In tutti questi anni i leader tradizionali del Partito Repubblicano, conservatori ma non ultrà, seguaci della linea di Reagan e dei Bush, si sono quasi sempre piegati ai voleri di coloro che sanno mobilitare gli attivisti e attirare cospicui finanziamenti. Il caso piu’ noto era quello dello speaker della Camera Boehner, che vedeva la necessità di “soluzioni unitarie” ma finiva per accodarsi agli ultrà per un semplice, comprensibile calcolo: acconsentire a un compromesso avrebbe significato per lui perdere il posto.

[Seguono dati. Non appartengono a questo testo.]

Definition edit_form (e : edit) (f : form) : form :=
  match e with
  | EKey s => if isEdit f then f   (* the input is disabled *)
              else mkForm (isEdit f) s (description f) (enabled f) (rolloutPercentage f) (targetedUsers f)
                     (errors f) (userInput f) (rollout_slider f)
  | EDescription s => mkForm (isEdit f) (key f) s (enabled f) (rolloutPercentage f) (targetedUsers f)
                        (errors f) (userInput f) (rollout_slider f)
  | EEnabled b => mkForm (isEdit f) (key f) (description f) b (rolloutPercentage f) (targetedUsers f)
                    (errors f) (userInput f) (rollout_slider f)
  | ESlide v now => set_slider (rolloutPercentage f) (handleChange v now (rollout_slider f)) f
  | ETimer now =>
      match debounce (rollout_slider f) with
      | Some (v, due) =>
          if due <=? now then
            set_slider v (slider_sync (rolloutPercentage f) v (mkSlider (localValue (rollout_slider f)) None)) f
          else f
      | None => f
      end
  | EUserInput s => mkForm (isEdit f) (key f) (description f) (enabled f) (rolloutPercentage f)
                      (targetedUsers f) (errors f) s (rollout_slider f)
  | EAddUser => let '(i, us) := addUser (userInput f) (targetedUsers f) in
                mkForm (isEdit f) (key f) (description f) (enabled f) (rolloutPercentage f) us
                  (errors f) i (rollout_slider f)
  | ERemoveUser u => mkForm (isEdit f) (key f) (description f) (enabled f) (rolloutPercentage f)
                       (removeUser u (targetedUsers f)) (errors f) (userInput f) (rollout_slider f)
  end.

(** What the form shows around its inputs. *)
Record form_view := mkFormView {
  v_key_star : bool; v_key_disabled : bool; v_key_invalid : bool; v_key_message : jstr * jstr;
  v_rollout_message : option jstr; v_percentage : jstr; v_chips : list jstr; v_button : jstr * bool }.

Definition FlagForm (isLoading : bool) (f : form) : form_view :=
  mkFormView (negb (isEdit f)) (isEdit f) (bool_decide (map_get (errors f) (js "key") ≠ None))
    (match map_get (errors f) (js "key") with
     | Some e => (js "key-error", e)
     | None => (js "key-hint", if isEdit f then js "The key is immutable once created."
                               else js "Stable identifier used by SDKs. Cannot be changed later.")
     end)
    (map_get (errors f) (js "rollout")) (slider_text (rollout_slider f)) (targetedUsers f)
    (if isLoading then js "Saving…" else if isEdit f then js "Save changes" else js "Create flag", isLoading).

(** ** [app/flags/new/page.tsx] *)
Inductive toast := ToastSuccess (s : jstr) | ToastError (s : jstr).

(** After the mutation: the toast, and where the router goes; [native] is the
    browser's own message for a failed fetch. *)
Definition after_create (native : jstr) (o : outcome) : option toast * option jstr :=
  match o with
  | Returned _ | ReturnedUndefined => (Some (ToastSuccess (js "Flag created")), Some (js "/flags"))
  | Thrown m => (Some (ToastError m), None)
  | ThrownNative => (Some (ToastError native), None)
  end.

(** ** [app/flags/[id]/page.tsx] *)
Record page := mkPage {
  p_id : jstr; p_form : option form; p_flag : option Flag; p_isLoading : bool; p_deleting : bool;
  p_toasts : list toast; p_router : option jstr }.
Definition open_page (id : jstr) : page := mkPage id None None true false [] None.

Definition set_form (fm : form) (p : page) : page :=
  mkPage (p_id p) (Some fm) (p_flag p) (p_isLoading p) (p_deleting p) (p_toasts p) (p_router p).

(** The detail query answers: the form is mounted the first time a flag is
    there; later answers replace the flag and leave the form's state alone. *)
Definition fetched_flag (f : Flag) (p : page) : page :=
  mkPage (p_id p) (Some (default (mount_edit f) (p_form p))) (Some f) false (p_deleting p) (p_toasts p) (p_router p).

Definition fetch_failed (p : page) : page :=
  mkPage (p_id p) (p_form p) (p_flag p) false (p_deleting p) (p_toasts p) (p_router p).

(** [useFlag(id, !deleting)] *)
Definition query_on (p : page) : bool := negb (bool_decide (p_id p = [])) && negb (p_deleting p).

(** [handleSubmit]: what [updateFlag.mutate] is called with. *)
Definition submit (p : page) : page * option (jstr * UpdateFlagInput * option Z) :=
  match p_form p with
  | None => (p, None)
  | Some fm =>
      let '(fm', call) := handleSubmit fm in
      (set_form fm' p,
       match call with
       | Some (inr input) => Some (p_id p, input, fl_version <$> p_flag p)
       | _ => None
       end)
  end.

Definition add_toast (t : toast) (p : page) : page :=
  mkPage (p_id p) (p_form p) (p_flag p) (p_isLoading p) (p_deleting p) (p_toasts p ++ [t]) (p_router p).
Definition update_succeeded (p : page) : page := add_toast (ToastSuccess (js "Flag updated")) p.
(** The invalidation that follows is the next [fetched_flag]. *)
Definition update_failed (message : jstr) (p : page) : page := add_toast (ToastError message) p.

E invece l’ultima prova di forza lo ha visto cambiare campo: non solo ha varato una formula bipartitica che scongiura la paralisi delle istituzioni ma lo ha fatto apertamente denunciando lo sterile estremismo del Tea Party e dei loro alleati, ripudiandoli, dichiarandogli la guerra e portando avanti un argomento apparentemente decisivo: “Se continuiamo a dar retta a voi alle prossime elezioni prendiamo un bagno senza precedenti”. Già si levava il plauso per questo suo gesto coraggioso, già si avviava la macchina di trasformazione del Partito Repubblicano, quando sono arrivati i sondaggi che paiono dire esattamente il contrario delle previsioni e della logica.Che cosa vogliono, allora, gli americani? Le loro contraddittorie tentazioni sono state riassunte di recente dall’Economist in una domanda: Perché sono così arrabbiati? E in una risposta: Corroborata da un paragone inquietante: forse perché “stanno diventando come gli italiani”.